PROVIDED RECORDS
····················
(* ===== verification/MemoryManager.v ===== *)
(** Memory of users (memory/memory_manager.py, semantic_memory.py,
    extraction_service.py, consolidation_worker.py): turns are recorded and
    mined for facts and preferences, contradictions are resolved by confidence, confidence in
    preferences decays with age, and duplicates are consolidated.

    [0.5 ** x] of the platform's C library is a parameter. *)

From stdpp Require Import prelude strings list.
From Stdlib Require Import Lia ZArith Ascii.
From S2P Require Import Prelude PyStr PyVal PyFloat PyFloatOps PyRegex Effects PyTime MemoryStore.
Import MemoryStore.

(** ** Extraction (memory/extraction_service.py): names, preferences and tasks
    that a text mentions, found by three regular expressions *)

Module MemoryExtraction.

Record ExtractionCandidate : Type := Candidate {
  xc_kind : string;
  xc_text : string;
  xc_key : option string;
  xc_value : option string;
  xc_confidence : fvalue }.

Record ExtractionResult : Type := Extraction {
  xr_facts : list ExtractionCandidate;
  xr_preferences : list ExtractionCandidate;
  xr_tasks : list ExtractionCandidate }.

Definition hundredths (n : Z) : fvalue := f_quot n 100.

(** ** The patterns, under [re.I] *)

Definition RSpaces1 : regex := RCat (RChar is_space) RSpaces.

(** [r{1,n}] *)
Fixpoint RUpTo (n : nat) (r : regex) : regex :=
  match n with O => REmpty | S O => r | S n' => RCat r (ROpt (RUpTo n' r)) end.

Definition is_letter (c : ascii) : bool := in_range 65 90 c || in_range 97 122 c.
Definition is_name_char (c : ascii) : bool := is_letter c || is_digit c || Ascii.eqb c "_" || Ascii.eqb c "-" || Ascii.eqb c " ".

(** [[A-Za-z][A-Za-z0-9_\- ]{1,40}] after an introduction *)
Definition name_re : regex :=
  RSeq [RWordBoundary; RAlts [RTextI "my name is"; RTextI "i am"; RTextI "i'm"]; RSpaces1;
        RGroup (RCat (RChar is_letter) (RUpTo 40 (RChar is_name_char)))].

(** [.] *)
Definition not_newline (c : ascii) : bool := negb (Ascii.eqb c "010").
Definition RRest : regex := RGroup (RCat (RChar not_newline) (RStar (RChar not_newline))).

Definition prefer_re : regex :=
  RSeq [RWordBoundary; RAlts [RTextI "i prefer"; RTextI "my favorite"; RTextI "i like"]; RSpaces1; RRest].
Definition task_re : regex :=
  RSeq [RWordBoundary; RAlts [RTextI "todo:"; RTextI "i need to"; RTextI "remind me to"]; RSpaces1; RRest].

(** [re.search] of a pattern: what the group of the first match holds *)
Fixpoint search_captured (accept : pos -> bool) (r : regex) (prev : option ascii) (s : string) : option string :=
  match List.find accept (ends r (Pos prev s None)) with
  | Some q => captured q
  | None => match s with EmptyString => None | String c s' => search_captured accept r (Some c) s' end
  end.

(** [$] at the end of a pattern: the end of the text or of its last line *)
Definition at_end (q : pos) : bool := String.eqb (rest q) "" || String.eqb (rest q) (String "010" "").
Definition anywhere (q : pos) : bool := true.

(** [.strip(" .,!?:;")] *)
Definition punctuation (c : ascii) : bool := existsb (Ascii.eqb c) [" "%char; "."%char; ","%char; "!"%char; "?"%char; ":"%char; ";"%char].

Definition extract (text : string) : ExtractionResult :=
  let normalized := strip text in
  let lowered := lower normalized in
  let facts := match search_captured anywhere name_re None normalized with
    | Some g => let value := strip g in [Candidate "fact" ("user_name=" +:+ value) (Some "name") (Some value) (hundredths 75)]
    | None => []
    end in
  let preferences := match search_captured at_end prefer_re None normalized with
    | Some g => let value := strip_by punctuation g in
                [Candidate "preference" ("preference=" +:+ value) (Some "preference") (Some value) (hundredths 70)]
    | None => []
    end in
  let tasks := match search_captured at_end task_re None lowered with
    | Some g => let task := strip_by punctuation g in [Candidate "task" task None (Some task) (hundredths 70)]
    | None => []
    end in
  Extraction facts preferences tasks.

End MemoryExtraction.
Import MemoryExtraction.

Module MemoryManager.

(** What the constructor keeps *)
Record settings : Type := Settings {
  has_working_memory : bool;
  has_telemetry : bool;
  profile_decay_enabled : bool;
  profile_decay_half_life_days : fvalue;
  profile_decay_floor : fvalue;
  profile_decay_min_delta : fvalue }.

Definition zero : fvalue := FFinite 0 0.
Definition unit_float : fvalue := FFinite 1 0.

Definition init_settings (working telemetry enabled : bool) (half_life floor min_delta : fvalue) : settings :=
  Settings working telemetry enabled (f_max unit_float half_life) (f_max zero (f_min unit_float floor)) (f_max zero min_delta).

Definition opt_pyfloat (o : option fvalue) : pyval := match o with Some f => PyF f | None => PNone end.
Definition pint (n : nat) : pyval := PInt (Z.of_nat n).

(** ** Reading a fact *)

(** The text after the first ["="] *)
Fixpoint after_equals (s : string) : option string :=
  match s with EmptyString => None | String c s' => if Ascii.eqb c "=" then Some s' else after_equals s' end.

(** [_fact_value_from_entry] *)
Definition fact_value_from_entry (r : semantic_row) : option string :=
  match get "fact_value" (sm_metadata r) with
  | PNone => match after_equals (sm_text r) with
             | Some t => Some (strip t)
             | None => if is_empty (sm_text r) then None else Some (sm_text r)
             end
  | v => Some (py_str v)
  end.

(** [str(metadata.get(key, "")).strip().lower()] *)
Definition metadata_word (key : string) (r : semantic_row) : string := lower (strip (py_str (get_or key (PStr "") (sm_metadata r)))).

(** [_semantic_group_key] *)
Definition semantic_group_key (r : semantic_row) : string :=
  let fact_key := metadata_word "fact_key" r in
  if negb (is_empty fact_key) then "fact:" +:+ fact_key
  else
    let fingerprint := metadata_word "fingerprint" r in
    if negb (is_empty fingerprint) then "fp:" +:+ fingerprint
    else
      let text := lower (strip (sm_text r)) in
      if negb (is_empty text) then "text:" +:+ String.substring 0 120 text else "id:" +:+ str_of_Z (sm_id r).

(** [_semantic_value_key] *)
Definition semantic_value_key (r : semantic_row) : string :=
  match get "fact_value" (sm_metadata r) with
  | PNone => "text:" +:+ String.substring 0 160 (lower (strip (sm_text r)))
  | v => "value:" +:+ lower (strip (py_str v))
  end.

(** [grouped.setdefault(key, []).append(item)] over a list *)
Definition group_by {A} (key : A -> string) (items : list A) : dict (list A) :=
  fold_left (fun groups x => d_set (key x) (default [] (d_get (key x) groups) ++ [x]) groups) items [].

(** [(score, confidence, importance, created_at, id)] *)
Definition rank : Type := fvalue * fvalue * fvalue * string * Z.
Definition rank_lt (a b : rank) : bool :=
  let '(s1, c1, i1, t1, n1) := a in let '(s2, c2, i2, t2, n2) := b in
  f_lt s1 s2 || (same_float s1 s2 && (f_lt c1 c2 || (same_float c1 c2 && (f_lt i1 i2 || (same_float i1 i2 &&
    (String.ltb t1 t2 || (String.eqb t1 t2 && (n1 <? n2)))))))).

Definition us_per_second : Z := 1000000.
(** [timedelta.total_seconds()] of a number of microseconds *)
Definition total_seconds (us : Z) : fvalue := f_quot us us_per_second.
Definition seconds_per_day : fvalue := FFinite 86400 0.

(** [_parse_iso_datetime] on the times the database writes *)
Definition parse_time (value : string) : option Z :=
  let raw := strip value in
  if is_empty raw then None
  else fromisoformat (match String.get (String.length raw - 1) raw with
                      | Some "Z"%char => String.substring 0 (String.length raw - 1) raw +:+ "+00:00"
                      | _ => raw
                      end).

Section manager.
Context (clock : nat -> Z) (sha256 : string -> string) (half_power : fvalue -> fvalue) (cfg : settings).

(** [_emit] *)
Definition emit (event_type : string) (payload : pydict) : M mem unit :=
  when (has_telemetry cfg) (modify (add_memory_event (event_type, payload))).

(** [_fingerprint] *)
Definition fingerprint (text : string) : string := sha256 (lower (strip text)).

(** ** [SemanticMemory.add] *)

Definition semantic_add (user_id text : string) (metadata : pydict) (kind : string) (confidence importance : fvalue) (fp : option string) :
    M mem Z :=
  let entry_metadata := d_set "user_id" (PStr user_id) metadata in
  let* semantic_id := add_semantic_entry clock user_id text entry_metadata kind confidence importance fp in
  modify (fun m => set_vectors (me_vectors m ++ [(text,
    d_set "fingerprint" (pnone_or_str fp) (d_set "importance" (PyF importance) (d_set "confidence" (PyF confidence)
      (d_set "kind" (PStr kind) (d_set "semantic_id" (PInt semantic_id) entry_metadata)))))]) m) ;;;
  ret semantic_id.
····················
DIRECTIONS FOR THIS TASK
Every line of the listing above that includes "RGroup" should be copied out.

ANSWER BOX
        RGroup (RCat (RChar is_letter) (RUpTo 40 (RChar is_name_char)))].
Definition RRest : regex := RGroup (RCat (RChar not_newline) (RStar (RChar not_newline))).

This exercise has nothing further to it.